▶ [AIM OF THE TASK]
Starting at the line that holds "timestamp ← ok_or_missing" and stopping at the line that holds "(fun r => (mr_block_number", restate the records below word for word, with both of those lines included.

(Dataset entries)
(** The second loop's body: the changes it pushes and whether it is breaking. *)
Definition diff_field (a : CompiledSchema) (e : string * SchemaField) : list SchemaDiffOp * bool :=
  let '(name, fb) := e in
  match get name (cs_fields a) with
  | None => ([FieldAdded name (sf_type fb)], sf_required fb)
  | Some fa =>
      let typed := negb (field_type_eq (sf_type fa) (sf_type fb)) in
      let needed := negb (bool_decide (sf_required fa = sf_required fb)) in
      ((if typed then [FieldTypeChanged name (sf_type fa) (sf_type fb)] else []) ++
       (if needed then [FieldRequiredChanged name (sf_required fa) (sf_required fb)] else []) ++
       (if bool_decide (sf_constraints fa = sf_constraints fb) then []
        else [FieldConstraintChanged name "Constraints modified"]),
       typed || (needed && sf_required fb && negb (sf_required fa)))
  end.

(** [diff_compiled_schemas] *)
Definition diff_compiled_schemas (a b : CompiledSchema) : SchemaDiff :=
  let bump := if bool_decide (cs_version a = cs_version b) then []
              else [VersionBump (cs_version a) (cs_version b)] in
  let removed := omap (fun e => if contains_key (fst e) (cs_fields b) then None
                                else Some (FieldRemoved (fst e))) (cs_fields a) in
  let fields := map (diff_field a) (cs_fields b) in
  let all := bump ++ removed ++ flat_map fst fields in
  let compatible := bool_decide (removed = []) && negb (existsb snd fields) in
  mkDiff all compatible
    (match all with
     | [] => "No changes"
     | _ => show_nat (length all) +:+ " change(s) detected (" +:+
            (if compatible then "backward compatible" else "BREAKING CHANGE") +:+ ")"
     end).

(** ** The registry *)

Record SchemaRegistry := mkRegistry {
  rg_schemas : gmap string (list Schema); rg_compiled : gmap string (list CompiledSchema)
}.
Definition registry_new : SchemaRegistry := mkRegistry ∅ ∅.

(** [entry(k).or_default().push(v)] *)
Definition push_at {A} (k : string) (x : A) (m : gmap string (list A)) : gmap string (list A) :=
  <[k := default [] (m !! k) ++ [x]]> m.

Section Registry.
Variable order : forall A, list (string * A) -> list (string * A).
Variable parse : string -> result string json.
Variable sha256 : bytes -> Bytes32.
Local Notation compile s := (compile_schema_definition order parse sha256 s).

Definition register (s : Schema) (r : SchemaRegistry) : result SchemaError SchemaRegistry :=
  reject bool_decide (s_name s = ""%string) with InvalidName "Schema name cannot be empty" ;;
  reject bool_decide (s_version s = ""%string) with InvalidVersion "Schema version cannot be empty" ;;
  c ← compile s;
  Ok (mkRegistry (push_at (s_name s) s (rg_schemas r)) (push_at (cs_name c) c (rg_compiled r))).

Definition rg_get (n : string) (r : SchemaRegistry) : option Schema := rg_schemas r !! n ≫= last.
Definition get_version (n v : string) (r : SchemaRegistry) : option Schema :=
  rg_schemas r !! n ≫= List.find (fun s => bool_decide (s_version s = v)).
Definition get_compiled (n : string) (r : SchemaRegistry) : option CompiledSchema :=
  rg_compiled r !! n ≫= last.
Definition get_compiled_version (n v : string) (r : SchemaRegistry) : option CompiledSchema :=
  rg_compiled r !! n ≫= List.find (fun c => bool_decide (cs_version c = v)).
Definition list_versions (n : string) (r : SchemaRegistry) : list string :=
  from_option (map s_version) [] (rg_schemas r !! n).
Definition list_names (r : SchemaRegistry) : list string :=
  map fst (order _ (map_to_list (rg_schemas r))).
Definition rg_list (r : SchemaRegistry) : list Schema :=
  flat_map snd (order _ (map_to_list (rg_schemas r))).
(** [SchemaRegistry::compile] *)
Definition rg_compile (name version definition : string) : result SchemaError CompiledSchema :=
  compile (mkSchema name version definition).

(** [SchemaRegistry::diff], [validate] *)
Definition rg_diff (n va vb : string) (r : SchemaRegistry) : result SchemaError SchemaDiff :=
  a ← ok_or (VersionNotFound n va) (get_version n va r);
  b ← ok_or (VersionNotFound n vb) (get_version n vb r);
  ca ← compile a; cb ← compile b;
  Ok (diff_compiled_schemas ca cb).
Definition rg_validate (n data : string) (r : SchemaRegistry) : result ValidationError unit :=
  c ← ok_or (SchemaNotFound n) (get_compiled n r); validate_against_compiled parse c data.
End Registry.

==

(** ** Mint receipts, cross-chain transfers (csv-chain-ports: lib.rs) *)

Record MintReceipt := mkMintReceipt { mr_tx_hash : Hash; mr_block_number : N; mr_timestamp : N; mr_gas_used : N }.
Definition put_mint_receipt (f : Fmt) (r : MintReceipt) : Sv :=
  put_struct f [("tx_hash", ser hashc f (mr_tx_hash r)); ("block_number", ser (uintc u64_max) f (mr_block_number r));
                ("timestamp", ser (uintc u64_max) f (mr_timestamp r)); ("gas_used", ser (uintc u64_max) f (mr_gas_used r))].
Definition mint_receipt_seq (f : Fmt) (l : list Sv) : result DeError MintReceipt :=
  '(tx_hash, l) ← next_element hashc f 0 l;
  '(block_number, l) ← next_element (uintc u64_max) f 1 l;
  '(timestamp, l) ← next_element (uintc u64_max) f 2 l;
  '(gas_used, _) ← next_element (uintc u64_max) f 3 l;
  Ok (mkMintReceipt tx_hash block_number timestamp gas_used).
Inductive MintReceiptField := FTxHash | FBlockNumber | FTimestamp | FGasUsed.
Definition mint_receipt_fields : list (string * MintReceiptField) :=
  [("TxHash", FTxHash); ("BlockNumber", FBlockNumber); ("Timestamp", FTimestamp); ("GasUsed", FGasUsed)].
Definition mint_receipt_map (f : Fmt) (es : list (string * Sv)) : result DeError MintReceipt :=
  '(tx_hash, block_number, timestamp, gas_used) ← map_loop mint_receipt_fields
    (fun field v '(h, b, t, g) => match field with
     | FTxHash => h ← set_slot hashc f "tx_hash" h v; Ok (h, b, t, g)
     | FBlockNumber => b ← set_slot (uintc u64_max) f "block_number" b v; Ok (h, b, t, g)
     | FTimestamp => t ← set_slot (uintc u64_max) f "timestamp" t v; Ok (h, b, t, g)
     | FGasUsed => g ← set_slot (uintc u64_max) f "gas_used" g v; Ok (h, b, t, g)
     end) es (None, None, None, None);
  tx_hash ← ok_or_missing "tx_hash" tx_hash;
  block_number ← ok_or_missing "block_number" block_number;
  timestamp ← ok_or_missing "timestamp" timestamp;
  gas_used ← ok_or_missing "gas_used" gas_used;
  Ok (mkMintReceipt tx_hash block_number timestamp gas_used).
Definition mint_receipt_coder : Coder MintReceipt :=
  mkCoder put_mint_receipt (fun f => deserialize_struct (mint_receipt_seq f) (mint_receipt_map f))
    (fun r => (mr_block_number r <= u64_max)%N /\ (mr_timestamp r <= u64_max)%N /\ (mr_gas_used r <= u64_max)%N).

▶ [REPLY TO THE EXERCISE]
  timestamp ← ok_or_missing "timestamp" timestamp;
  gas_used ← ok_or_missing "gas_used" gas_used;
  Ok (mkMintReceipt tx_hash block_number timestamp gas_used).
Definition mint_receipt_coder : Coder MintReceipt :=
  mkCoder put_mint_receipt (fun f => deserialize_struct (mint_receipt_seq f) (mint_receipt_map f))
    (fun r => (mr_block_number r <= u64_max)%N /\ (mr_timestamp r <= u64_max)%N /\ (mr_gas_used r <= u64_max)%N).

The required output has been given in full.